Marzo y las semanas que le preceden son un tiempo intenso para muchas mujeres. En este mes se concentran cantidad de actos, que exigen reflexión preparación, ensayos…, hasta que, finalmente, el 8M nos convoca, permite hacer nuestra la calle, nos emociona y nos pone las pilas para seguir construyendo, un año más.
Este 8M se han cumplido 50 años desde que la ONU instauró el Día Internacional de la Mujer Trabajadora. En España la primera movilización del 8M fue en 1978, pero antes de esa, aún a las puertas de la Transición, se produjo el 15 de enero de 1976 la primera gran manifestación no autorizada por los derechos y liberación de las mujeres, saliendo en Madrid cerca de 4.000 para protestar por la discriminación que sufrían en los ámbitos personal, laboral, político, cultural, social…Y ese mismo año, en Barcelona, el 16 de noviembre se produjo una marcha multitudinaria reclamando la despenalización del adulterio que, en esa época, se castigaba con pena de cárcel. Es en octubre de 1977, con la firma de los Pactos de la Moncloa, cuando se aprueba una reforma del Código Penal que impulsa el reconocimiento de los primeros derechos para las mujeres en España.

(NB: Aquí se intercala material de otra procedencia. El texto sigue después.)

(** * check-labels: resolving a post reference and fetching its labels

    A shallow embedding of [check-labels.py].  The script is a straight-line
    program over dynamically typed values and four kinds of effects (standard
    output, the process environment, interactive prompts and HTTP calls), so
    the embedding has three layers:

    - [Py]: the Python values the script manipulates (text, decoded JSON,
      exceptions) and the operations it applies to them;
    - [World] and the monad [M]: the outside of the process as an oracle, and
      a log of every effect in the order the script performs it;
    - the script's own functions, [parse_input], [create_session], [get_post]
      and [main], transcribed statement by statement. *)

From Stdlib Require Import List ZArith NArith Lia Bool String Ascii.
From Stdlib Require Import DecimalString.
From Stdlib Require Import Floats.PrimFloat.
Import ListNotations.

Set Implicit Arguments.
Open Scope list_scope.

(** ** Python values *)

Module Py.

(** A Python [str] is a sequence of Unicode code points. *)
Definition str := list N.

Fixpoint lit (s : string) : str :=
  match s with
  | EmptyString => []
  | String a r => N_of_ascii a :: lit r
  end.

Arguments lit : simpl never.

Fixpoint eqb (a b : str) : bool :=
  match a, b with
  | [], [] => true
  | x :: a', y :: b' => N.eqb x y && eqb a' b'
  | _, _ => false
  end.

(** [s.startswith(p)] *)
Fixpoint startswith (p s : str) : bool :=
  match p, s with
  | [], _ => true
  | x :: p', y :: s' => N.eqb x y && startswith p' s'
  | _ :: _, [] => false
  end.

(** [needle in s] *)
Fixpoint contains (needle s : str) : bool :=
  startswith needle s ||
  match s with
  | [] => false
  | _ :: s' => contains needle s'
  end.

(** [sep.join(parts)] *)
Fixpoint join (sep : str) (parts : list str) : str :=
  match parts with
  | [] => []
  | [p] => p
  | p :: rest => p ++ sep ++ join sep rest
  end.

(** Decimal text of an [int]. *)
Definition dec (z : Z) : str := lit (NilZero.string_of_int (Z.to_int z)).

(** A decoded JSON document.  An object keeps its members in document order
    (the order [json.dumps] and [str] print them in); the decoder leaves one
    binding per key, and [dict_get] reads the first. *)
#[local] Unset Elimination Schemes.
Inductive json :=
| JNull
| JBool (b : bool)
| JInt (z : Z)
| JFloat (f : float)
| JStr (s : str)
| JArr (l : list json)
| JObj (d : list (str * json)).
#[local] Set Elimination Schemes.

Fixpoint dict_get {A} (d : list (str * A)) (k : str) : option A :=
  match d with
  | [] => None
  | (k', v) :: d' => if eqb k' k then Some v else dict_get d' k
  end.

(** [bool(v)] *)
Definition truthy (v : json) : bool :=
  match v with
  | JNull => false
  | JBool b => b
  | JInt z => negb (Z.eqb z 0)
  | JFloat f => negb (PrimFloat.eqb f 0%float)
  | JStr [] => false
  | JStr (_ :: _) => true
  | JArr [] => false
  | JArr (_ :: _) => true
  | JObj [] => false
  | JObj (_ :: _) => true
  end.

Definition type_name (v : json) : str :=
  match v with
  | JNull => lit "NoneType"
  | JBool _ => lit "bool"
  | JInt _ => lit "int"
  | JFloat _ => lit "float"
  | JStr _ => lit "str"
  | JArr _ => lit "list"
  | JObj _ => lit "dict"
  end.

(** The exceptions the script can see.  All of them are subclasses of
    [Exception]; [SystemExit] is not and is a separate outcome below. *)
Inductive exn :=
| HTTPError (status : Z) (msg : str)      (* raised by [raise_for_status] *)
| RequestException (msg : str)            (* any other failure inside [requests] *)
| JSONDecodeError (msg : str)
| ValueError (msg : str)
| KeyError (key : json)
| IndexError (msg : str)
| AttributeError (obj : json) (attr : str)
| TypeError (op : str) (obj : json)
| EOFError (msg : str).

Inductive result (A : Type) :=
| Ok (a : A)
| Err (e : exn).
Arguments Ok {A} a.
Arguments Err {A} e.

Definition rbind {A B} (r : result A) (k : A -> result B) : result B :=
  match r with
  | Ok a => k a
  | Err e => Err e
  end.

(** The part of the interpreter and of its libraries that the script calls
    but does not define, and whose text output this development does not
    reconstruct: URL splitting and query decoding ([urllib.parse]), the
    rendering of floats and of quoted strings, and the wording of the
    interpreter's own type errors. *)
Record Runtime := {
  urlparse_query : str -> result str;          (* [urlparse(s).query] *)
  parse_qs : str -> list (str * list str);     (* [parse_qs(q)] *)
  float_repr : float -> str;                   (* [repr(f)] *)
  str_repr : str -> str;                       (* [repr(s)] *)
  json_float : float -> str;                   (* [json.dumps(f)] *)
  json_string : str -> str;                    (* [json.dumps(s)] *)
  type_error_text : str -> json -> str         (* [str(TypeError)] of [op] on a value *)
}.

Section WithRuntime.
Variable rt : Runtime.

(** [repr(v)] of a decoded JSON value. *)
Fixpoint repr (v : json) : str :=
  match v with
  | JNull => lit "None"
  | JBool true => lit "True"
  | JBool false => lit "False"
  | JInt z => dec z
  | JFloat f => float_repr rt f
  | JStr s => str_repr rt s
  | JArr l => lit "[" ++ join (lit ", ") (map repr l) ++ lit "]"
  | JObj d =>
      lit "{" ++
      join (lit ", ")
        (map (fun kv => str_repr rt (fst kv) ++ lit ": " ++ repr (snd kv)) d)
      ++ lit "}"
  end.

(** [str(v)], which is what an f-string field [{v}] inserts. *)
Definition to_str (v : json) : str :=
  match v with
  | JStr s => s
  | _ => repr v
  end.

(** Line break and indentation of [json.dumps(..., indent=2)] at a nesting
    depth. *)
Definition newline_indent (level : nat) : str :=
  10%N :: repeat 32%N (2 * level).

(** [json.dumps(v, indent=2)], at nesting depth [level]. *)
Fixpoint dumps_at (level : nat) (v : json) : str :=
  match v with
  | JNull => lit "null"
  | JBool true => lit "true"
  | JBool false => lit "false"
  | JInt z => dec z
  | JFloat f => json_float rt f
  | JStr s => json_string rt s
  | JArr [] => lit "[]"
  | JArr l =>
      lit "[" ++ newline_indent (S level) ++
      join (lit "," ++ newline_indent (S level)) (map (dumps_at (S level)) l)
      ++ newline_indent level ++ lit "]"
  | JObj [] => lit "{}"
  | JObj d =>
      lit "{" ++ newline_indent (S level) ++
      join (lit "," ++ newline_indent (S level))
        (map (fun kv => json_string rt (fst kv) ++ lit ": " ++
                        dumps_at (S level) (snd kv)) d)
      ++ newline_indent level ++ lit "}"
  end.

Definition json_dumps (v : json) : str := dumps_at 0 v.

(** [str(e)] *)
Definition exn_str (e : exn) : str :=
  match e with
  | HTTPError _ msg => msg
  | RequestException msg => msg
  | JSONDecodeError msg => msg
  | ValueError msg => msg
  | KeyError key => repr key
  | IndexError msg => msg
  | AttributeError obj attr =>
      lit "'" ++ type_name obj ++ lit "' object has no attribute '" ++ attr
      ++ lit "'"
  | TypeError op obj => type_error_text rt op obj
  | EOFError msg => msg
  end.

End WithRuntime.

(** [v.get(key, default)]: only a dict has the method. *)
Definition get (v : json) (key : str) (default : json) : result json :=
  match v with
  | JObj d =>
      match dict_get d key with
      | Some x => Ok x
      | None => Ok default
      end
  | _ => Err (AttributeError v (lit "get"))
  end.

(** [v[key]] for a text key. *)
Definition subscript (v : json) (key : str) : result json :=
  match v with
  | JObj d =>
      match dict_get d key with
      | Some x => Ok x
      | None => Err (KeyError (JStr key))
      end
  | _ => Err (TypeError (lit "subscript") v)
  end.

(** [v[0]] *)
Definition item0 (v : json) : result json :=
  match v with
  | JArr (x :: _) => Ok x
  | JArr [] => Err (IndexError (lit "list index out of range"))
  | JStr (c :: _) => Ok (JStr [c])
  | JStr [] => Err (IndexError (lit "string index out of range"))
  | JObj _ => Err (KeyError (JInt 0))
  | _ => Err (TypeError (lit "subscript") v)
  end.

(** [v[:n]] *)
Definition slice_to (n : nat) (v : json) : result json :=
  match v with
  | JStr s => Ok (JStr (firstn n s))
  | JArr l => Ok (JArr (firstn n l))
  | _ => Err (TypeError (lit "slice") v)
  end.

(** [len(v)] *)
Definition len (v : json) : result nat :=
  match v with
  | JStr s => Ok (List.length s)
  | JArr l => Ok (List.length l)
  | JObj d => Ok (List.length d)
  | _ => Err (TypeError (lit "len") v)
  end.

(** The items a [for] loop over [v] visits. *)
Definition iter (v : json) : result (list json) :=
  match v with
  | JStr s => Ok (map (fun c => JStr [c]) s)
  | JArr l => Ok l
  | JObj d => Ok (map (fun kv => JStr (fst kv)) d)
  | _ => Err (TypeError (lit "iter") v)
  end.

End Py.


(** ** The outside of the process *)

Import Py.

Inductive verb := GET | POST.

(** What the script hands to [requests.get] and [requests.post]. *)
Record request := {
  method : verb;
  url : str;
  params : list (str * str);
  headers : list (str * str);
  json_body : option json
}.

(** The body of a response, as [.json()] sees it: a document, or text that
    does not decode (with the decoder's complaint). *)
Inductive content :=
| Json (doc : json)
| NotJson (complaint : str).

(** What the script reads off a response object: [status_code], the [reason]
    and [url] that [raise_for_status] quotes, and the body. *)
Record response := {
  status_code : Z;
  reason : str;
  resp_url : str;
  payload : content
}.

(** A call either delivers a response or fails inside [requests] (connection,
    DNS, timeout, ...), which is never an [HTTPError]. *)
Inductive reply :=
| Response (r : response)
| Failed (msg : str).

(** Every effect of a run, with what the outside answered. *)
Inductive event :=
| EvPrint (line : str)
| EvEnv (name : str) (value : option str)
| EvInput (prompt : str) (answer : result str)
| EvGetpass (prompt : str) (answer : result str)
| EvHttp (req : request) (rep : reply).

Definition trace := list event.

(** The outside as an oracle.  Answers of the terminal and of the network may
    depend on everything that has happened so far. *)
Record World := {
  argv : list str;
  environ : str -> option str;
  stdin_line : trace -> str -> result str;
  tty_secret : trace -> str -> result str;
  http : trace -> request -> reply
}.

(** ** Effects: a log of events, exceptions, and [SystemExit] *)

Inductive outcome (A : Type) :=
| Ret (a : A)
| Exc (e : exn)
| SysExit (code : Z).
Arguments Ret {A} a.
Arguments Exc {A} e.
Arguments SysExit {A} code.

Definition M (A : Type) := trace -> outcome A * trace.

Definition ret {A} (a : A) : M A := fun tr => (Ret a, tr).
Definition raise {A} (e : exn) : M A := fun tr => (Exc e, tr).
Definition sys_exit {A} (code : Z) : M A := fun tr => (SysExit code, tr).

Definition bind {A B} (m : M A) (k : A -> M B) : M B :=
  fun tr =>
    match m tr with
    | (Ret a, tr') => k a tr'
    | (Exc e, tr') => (Exc e, tr')
    | (SysExit c, tr') => (SysExit c, tr')
    end.

Declare Scope py_scope.
Delimit Scope py_scope with py.
Notation "x <- m ;; k" := (bind m (fun x => k))
  (at level 100, m at next level, right associativity) : py_scope.
Notation "m ;; k" := (bind m (fun _ => k))
  (at level 100, right associativity) : py_scope.
Open Scope py_scope.

Definition lift {A} (r : result A) : M A :=
  match r with
  | Ok a => ret a
  | Err e => raise e
  end.

(** [try: m  except Exception as e: h e].  [SystemExit] passes through. *)
Definition try_except {A} (m : M A) (h : exn -> M A) : M A :=
  fun tr =>
    match m tr with
    | (Exc e, tr') => h e tr'
    | other => other
    end.

Definition emit (e : event) : M unit := fun tr => (Ret tt, tr ++ [e]).

Definition print (line : str) : M unit := emit (EvPrint line).

(** [for x in items: body x] *)
Fixpoint for_each {A} (items : list A) (body : A -> M unit) : M unit :=
  match items with
  | [] => ret tt
  | x :: rest => body x ;; for_each rest body
  end.

Section Process.
Variable w : World.

(** [os.environ.get(name)] *)
Definition environ_get (name : str) : M (option str) :=
  fun tr => let v := environ w name in (Ret v, tr ++ [EvEnv name v]).

(** [input(prompt)] *)
Definition input (prompt : str) : M str :=
  fun tr =>
    let a := stdin_line w tr prompt in
    (match a with Ok s => Ret s | Err e => Exc e end,
     tr ++ [EvInput prompt a]).

(** [getpass(prompt)] *)
Definition getpass (prompt : str) : M str :=
  fun tr =>
    let a := tty_secret w tr prompt in
    (match a with Ok s => Ret s | Err e => Exc e end,
     tr ++ [EvGetpass prompt a]).

Definition send (req : request) : M response :=
  fun tr =>
    let rep := http w tr req in
    (match rep with
     | Response r => Ret r
     | Failed msg => Exc (RequestException msg)
     end,
     tr ++ [EvHttp req rep]).

(** [requests.get(url, params=..., headers=...)] *)
Definition requests_get (u : str) (ps hs : list (str * str)) : M response :=
  send {| method := GET; url := u; params := ps; headers := hs;
          json_body := None |}.
(** * superhuman-newsletter-mcp: extraction and digest pipeline

    A shallow embedding of [src/index.ts]: the listing scrapers, the
    listing paginator, the two post-content extractors, the two digest
    formatters and the two tool handlers, followed by the properties of
    the pipeline.

    Conventions of the embedding.
    - A JavaScript string is a [string] holding its UTF-8 bytes; the
      prefix and substring tests of the source agree with the byte-level
      ones on well-formed text.
    - A page is the tree that node-html-parser's [parse] builds for it
      ([Dom.Node]); tag and attribute names are in lower case, as the
      parser's selector adapter presents them.
    - What the code obtains from its host and its libraries (network
      replies, [JSON.parse], [Date] formatting, the turndown converter,
      the decoding of character references) is read from a [Runtime]
      record. *)

From Stdlib Require Import String Ascii List ZArith QArith Qround Lia Bool DecimalString.
From stdpp Require Import gmap strings.
Import ListNotations.

Local Open Scope string_scope.
Local Open Scope list_scope.
Local Open Scope nat_scope.

(** ** JavaScript string builtins used by the source *)

Module Js.

Definition bytes (l : list nat) : string :=
  string_of_list_ascii (List.map ascii_of_nat l).

Definition newline : string := bytes [10].

(** [s.startsWith(p)] *)
Fixpoint startsWith (p s : string) : bool :=
  match p, s with
  | EmptyString, _ => true
  | String a p', String b s' => Ascii.eqb a b && startsWith p' s'
  | String _ _, EmptyString => false
  end.

(** [s.includes(needle)] *)
Fixpoint includes (needle s : string) : bool :=
  startsWith needle s ||
  match s with
  | EmptyString => false
  | String _ s' => includes needle s'
  end.

(** [s.slice(n)] for [0 <= n]. *)
Fixpoint slice_from (n : nat) (s : string) : string :=
  match n, s with
  | O, _ => s
  | S n', String _ s' => slice_from n' s'
  | S _, EmptyString => EmptyString
  end.

(** The white space of ECMAScript ([WhiteSpace] and [LineTerminator],
    which is also the class [\s] of regular expressions), in UTF-8. *)
Definition white_space : list string :=
  List.map bytes
    [ [9]; [10]; [11]; [12]; [13]; [32];
      [194; 160]; [225; 154; 128];
      [226; 128; 128]; [226; 128; 129]; [226; 128; 130]; [226; 128; 131];
      [226; 128; 132]; [226; 128; 133]; [226; 128; 134]; [226; 128; 135];
      [226; 128; 136]; [226; 128; 137]; [226; 128; 138];
      [226; 128; 168]; [226; 128; 169]; [226; 128; 175];
      [226; 129; 159]; [227; 128; 128]; [239; 187; 191] ].
(** [_is_subdirectory] tests for a strict prefix of segment sequences. *)
Lemma _is_subdirectory_spec (A B : string) :
  _is_subdirectory A B = true <->
  exists ext, ext <> [] /\ segments B = segments A ++ ext.
Proof.
  unfold _is_subdirectory. split.
  - destruct (Nat.leb_spec (length (segments B)) (length (segments A))) as [|Hlt];
      [done|]. intros Hz.
    apply zip_all_eq_prefix in Hz as [ext Hext]; [|lia].
    exists ext. split; [|done]. intros ->.
    rewrite Hext, length_app in Hlt. simpl in Hlt. lia.
  - intros (ext & Hne & ->).
    destruct (Nat.leb_spec (length (segments A ++ ext)) (length (segments A))) as [Hle|_].
    + rewrite length_app in Hle. destruct ext; [done|simpl in Hle; lia].
    + apply zip_all_eq_app.
Qed.

Lemma _is_valid_path_parts (path : string) :
  _is_valid_path path = true -> Forall (fun part => valid_part part = true) (segments path).
Proof.
  unfold _is_valid_path. destruct (negb (PyStr.nonempty path)); [done|].
  intros H. apply Forall_forall. intros part Hin.
  rewrite forallb_forall in H. apply H. by apply list_elem_of_In.
Qed.

Lemma parts_valid_path (path : string) :
  PyStr.nonempty path = true ->
  Forall (fun part => valid_part part = true) (segments path) ->
  _is_valid_path path = true.
Proof.
  intros Hne H. unfold _is_valid_path. rewrite Hne. simpl.
  apply forallb_forall. intros part Hin.
  rewrite Forall_forall in H. apply H. by apply list_elem_of_In.
Qed.

(** ** Dicts *)

Section dict_facts.
Context {V : Type}.
Implicit Types (d : dict V) (k : string) (v : V).

Lemma dict_get_set_eq k v d : dict_get k (dict_set k v d) = Some v.
Proof.
  induction d as [|[k' v'] d IH]; simpl; [by rewrite String.eqb_refl|].
  destruct (String.eqb k' k) eqn:E; simpl; by rewrite E.
Qed.

Lemma dict_get_set_ne k k' v d :
  k <> k' -> dict_get k' (dict_set k v d) = dict_get k' d.
Proof.
  intros Hne. induction d as [|[k0 v0] d IH]; simpl.
  - by apply String.eqb_neq in Hne as ->.
  - destruct (String.eqb k0 k) eqn:E; simpl; [|by rewrite IH].
    apply String.eqb_eq in E as ->. by apply String.eqb_neq in Hne as ->.
Qed.

Lemma dict_set_new k v d : dict_get k d = None -> dict_set k v d = d ++ [(k, v)].
Proof.
  induction d as [|[k' v'] d IH]; simpl; [done|].
  destruct (String.eqb k' k); [done|]. intros H. by rewrite IH.
Qed.

Lemma dict_get_del_eq k d : dict_get k (dict_del k d) = None.
Proof.
  induction d as [|[k' v'] d IH]; simpl; [done|].
  destruct (String.eqb k' k) eqn:E; simpl; [done|]. by rewrite E.
Qed.

Lemma dict_get_del_ne k k' d :
  k <> k' -> dict_get k' (dict_del k d) = dict_get k' d.
Proof.
  intros Hne. induction d as [|[k0 v0] d IH]; simpl; [done|].
  destruct (String.eqb k0 k) eqn:E; simpl.
  - apply String.eqb_eq in E as ->. by apply String.eqb_neq in Hne as ->.
  - by rewrite IH.
Qed.

Lemma dict_get_Some_elem k v d : dict_get k d = Some v -> (k, v) ∈ d.
Proof.
  induction d as [|[k' v'] d IH]; simpl; [done|].
  destruct (String.eqb k' k) eqn:E.
  - apply String.eqb_eq in E as ->. intros [= ->]. left.
  - intros H. right. auto.
Qed.

Lemma dict_get_None_keys k d : dict_get k d = None <-> k ∉ dict_keys d.
Proof.
  unfold dict_keys. induction d as [|[k' v'] d IH]; simpl.
  - split; [|done]. intros _ H. inversion H.
  - rewrite not_elem_of_cons. destruct (String.eqb k' k) eqn:E.
    + apply String.eqb_eq in E as ->. split; [done|]. by intros [? _].
    + apply String.eqb_neq in E. rewrite IH. intuition congruence.
Qed.

Lemma dict_mem_true k d : dict_mem k d = true <-> is_Some (dict_get k d).
Proof.
  unfold dict_mem. destruct (dict_get k d); split; eauto; try done.
Qed.

Lemma dict_mem_false k d : dict_mem k d = false <-> dict_get k d = None.
Proof. unfold dict_mem. by destruct (dict_get k d). Qed.

Lemma dict_del_elem kv k d : kv ∈ dict_del k d -> kv ∈ d.
Proof.
  unfold dict_del. intros H. apply list_elem_of_In in H.
  apply filter_In in H as [H _]. by apply list_elem_of_In.
Qed.

Lemma dict_del_keys_NoDup k d : NoDup (dict_keys d) -> NoDup (dict_keys (dict_del k d)).
Proof.
  unfold dict_keys, dict_del.
  induction d as [|[k' v'] d IH]; simpl; [done|].
  rewrite NoDup_cons. intros [Hnot Hnd].
  destruct (negb (String.eqb k' k)); simpl; [|auto].
  apply NoDup_cons. split; [|auto].
  intros Hin. apply Hnot.
  apply list_elem_of_fmap in Hin as ([k0 v0] & -> & Hin).
  apply list_elem_of_fmap. exists (k0, v0). split; [done|].
  by apply (dict_del_elem _ k).
Qed.
End dict_facts.

(** ** The store *)

Lemma length_set_kids h i d : length (set_kids h i d) = length h.
Proof. apply length_insert. Qed.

Desde entonces hasta ahora han sido muchos los pasos dados y los derechos alcanzados (¡tanta gratitud hacia las mujeres pioneras que desde hace más de trescientos años supieron rebelarse, poniendo su inteligencia, sus cuerpos y sus vidas en el empeño!), pero sabemos que ni son suficientes ni están blindados.
Los derechos de las personas en general, y de las mujeres en particular, son un fruto delicado, resultado de resistencias y luchas personales y colectivas y, como tales, exigen atención permanente y actitud crítica frente a los que los cuestionan para hacerlos retroceder.
La Iglesia católica no está libre de la discriminación a las mujeres, ni de la lucha de mujeres creyentes y feministas que incansablemente reclaman que sea una comunidad de iguales. El 8M y el resto del año, alcanzando pequeños, pero significativos logros.
Estamos en un tiempo difícil porque en múltiples lugares del planeta (en el 40% de 197 países analizados) los derechos más elementales de las mujeres y las niñas como el derecho a la vida, a los derechos sexuales y reproductivos, a su integridad física, a su educación, a su acceso al ámbito laboral siguen siendo cuestionados y violados: India, Irán, Sudán, Somalia, Siria, Afganistán, Arabia Saudí, Congo, Burundi, Haití, Nigeria…son países especialmente duros para las mujeres y las niñas.
Por eso es preocupante la deriva que en el seno de Europa y desde Estados Unidos nos llega: el patriarcado tiene un caldo de cultivo imprescindible en el sistema capitalista neoliberal que hoy avanza hacia una revisión y revocación de los derechos logrados y debemos mantenernos alertas porque los derechos de las mujeres son derechos para la humanidad toda.